**What to produce:** Could you print every line from the first one of the records below through the line containing "grants the capability, stepped", with both included and nothing else?

**Data supplied:**
(** The change was made by somebody entitled to it, and the attempt is the entry
    the audit gained. *)
Definition by_right (caps : list AdminCapability) (d d' : store) : Prop :=
  ∃ cap se i t e target, cap ∈ caps ∧ authority d se cap i t ∧ attempt e i cap target ∧ audits d' = audits d ++ [e].
Lemma entitled caps d d' cap se i t e target :
  cap ∈ caps → authority d se cap i t → attempt e i cap target → audits d' = audits d ++ [e] → by_right caps d d'.
Proof. intros. by exists cap, se, i, t, e, target. Qed.
(** The first identity, when there is none yet. *)
Definition bootstraps (o : op) (d : store) : Prop := identities d = ∅ ∧ ∃ id, o = Bootstrap id.
(** An enabled identity that is not enrolled yet takes its own secret, in the
    provisional session its password opened, and the audit says so. *)
Definition enrols_itself (o : op) (d d' : store) : Prop :=
  ∃ se secret i e, o = Enroll (Some se) secret ∧ Strong se = false ∧ identities d !! IdentityID se = Some i ∧
    Enabled i = true ∧ TOTPSecret i = "" ∧ IdVersion i = SeVersion se ∧
    identities d' = <[IdID i := set TOTPSecret (λ _, secret) (set IdVersion (λ v, iadd v 1) i)]> (identities d) ∧
    AuActor e = IdID i ∧ AuOutcome e = "completed" ∧ audits d' = audits d ++ [e].
(** A later code of an enabled identity is used up. *)
Definition uses_code (o : op) (d d' : store) : Prop :=
  ∃ id version counter i last, o = Consume id version counter ∧ identities d !! id = Some i ∧ Enabled i = true ∧
    IdVersion i = version ∧ counters d !! id = Some last ∧ last < counter ∧ counters d' = <[id := counter]> (counters d).

(** C12. Nothing changes but by the rules. Whatever statement of a use case fails,
    the tables it leaves are the ones it found, or follow from them by one of the
    rules of [sanctioned]. In particular policies, their history and the rows of
    the ledger change only by the hand of an enabled, enrolled identity whose role
    grants the capability, stepped up where it has to be, with the audit entry of
    the attempt; identities change in the same way, or by the bootstrap of a
    service without any (which leaves no audit entry), or because somebody who is
    not enrolled yet enrols themselves (audited, no capability asked); and one-time
    counters change with a new identity, or because a later code was used (neither
    capability nor audit entry). *)
Theorem use_cases_follow_rules o s r s' :
  reached s → run o s = (r, s') →
  let d := db s in let d' := db s' in
  sanctioned canonical d o d' ∧
  (policies d' ≠ policies d ∨ history d' ≠ history d → by_right [CapPolicyReview; CapPolicyPublish] d d') ∧
  (rows d' ≠ rows d → by_right [CapPolicyPublish] d d') ∧
  (identities d' ≠ identities d → by_right [CapRoleChanges] d d' ∨ bootstraps o d ∨ enrols_itself o d d') ∧
  (counters d' ≠ counters d → by_right [CapRoleChanges] d d' ∨ bootstraps o d ∨ uses_code o d d').
Proof.
  intros HK%reached_kept Hrun. cbv zeta.
  pose proof (perform_sanctioned _ _ _ _ _ _ _ _ _ _ (kp_filed _ _ _ HK) Hrun) as H. split; [exact H|].
  destruct H; split_and!; intros Hne; try (exfalso; cbn in Hne; tauto).
  all: try (right; left; split; [done|by eexists]).
  all: try (left; eapply entitled; [|done|done|done]; by left).
  all: try (eapply entitled; [|done|done|done]; solve [left|right; left]).
  - right; right. pose proof (fl_identities _ (kp_filed _ _ _ HK) _ _ H). exists se, secret, i, e. by split_and!.
  - right; right. exists id, version, counter, i, last0. by split_and!.
Qed.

**Exercise result:**
(** The change was made by somebody entitled to it, and the attempt is the entry
    the audit gained. *)
Definition by_right (caps : list AdminCapability) (d d' : store) : Prop :=
  ∃ cap se i t e target, cap ∈ caps ∧ authority d se cap i t ∧ attempt e i cap target ∧ audits d' = audits d ++ [e].
Lemma entitled caps d d' cap se i t e target :
  cap ∈ caps → authority d se cap i t → attempt e i cap target → audits d' = audits d ++ [e] → by_right caps d d'.
Proof. intros. by exists cap, se, i, t, e, target. Qed.
(** The first identity, when there is none yet. *)
Definition bootstraps (o : op) (d : store) : Prop := identities d = ∅ ∧ ∃ id, o = Bootstrap id.
(** An enabled identity that is not enrolled yet takes its own secret, in the
    provisional session its password opened, and the audit says so. *)
Definition enrols_itself (o : op) (d d' : store) : Prop :=
  ∃ se secret i e, o = Enroll (Some se) secret ∧ Strong se = false ∧ identities d !! IdentityID se = Some i ∧
    Enabled i = true ∧ TOTPSecret i = "" ∧ IdVersion i = SeVersion se ∧
    identities d' = <[IdID i := set TOTPSecret (λ _, secret) (set IdVersion (λ v, iadd v 1) i)]> (identities d) ∧
    AuActor e = IdID i ∧ AuOutcome e = "completed" ∧ audits d' = audits d ++ [e].
(** A later code of an enabled identity is used up. *)
Definition uses_code (o : op) (d d' : store) : Prop :=
  ∃ id version counter i last, o = Consume id version counter ∧ identities d !! id = Some i ∧ Enabled i = true ∧
    IdVersion i = version ∧ counters d !! id = Some last ∧ last < counter ∧ counters d' = <[id := counter]> (counters d).

(** C12. Nothing changes but by the rules. Whatever statement of a use case fails,
    the tables it leaves are the ones it found, or follow from them by one of the
    rules of [sanctioned]. In particular policies, their history and the rows of
    the ledger change only by the hand of an enabled, enrolled identity whose role
    grants the capability, stepped up where it has to be, with the audit entry of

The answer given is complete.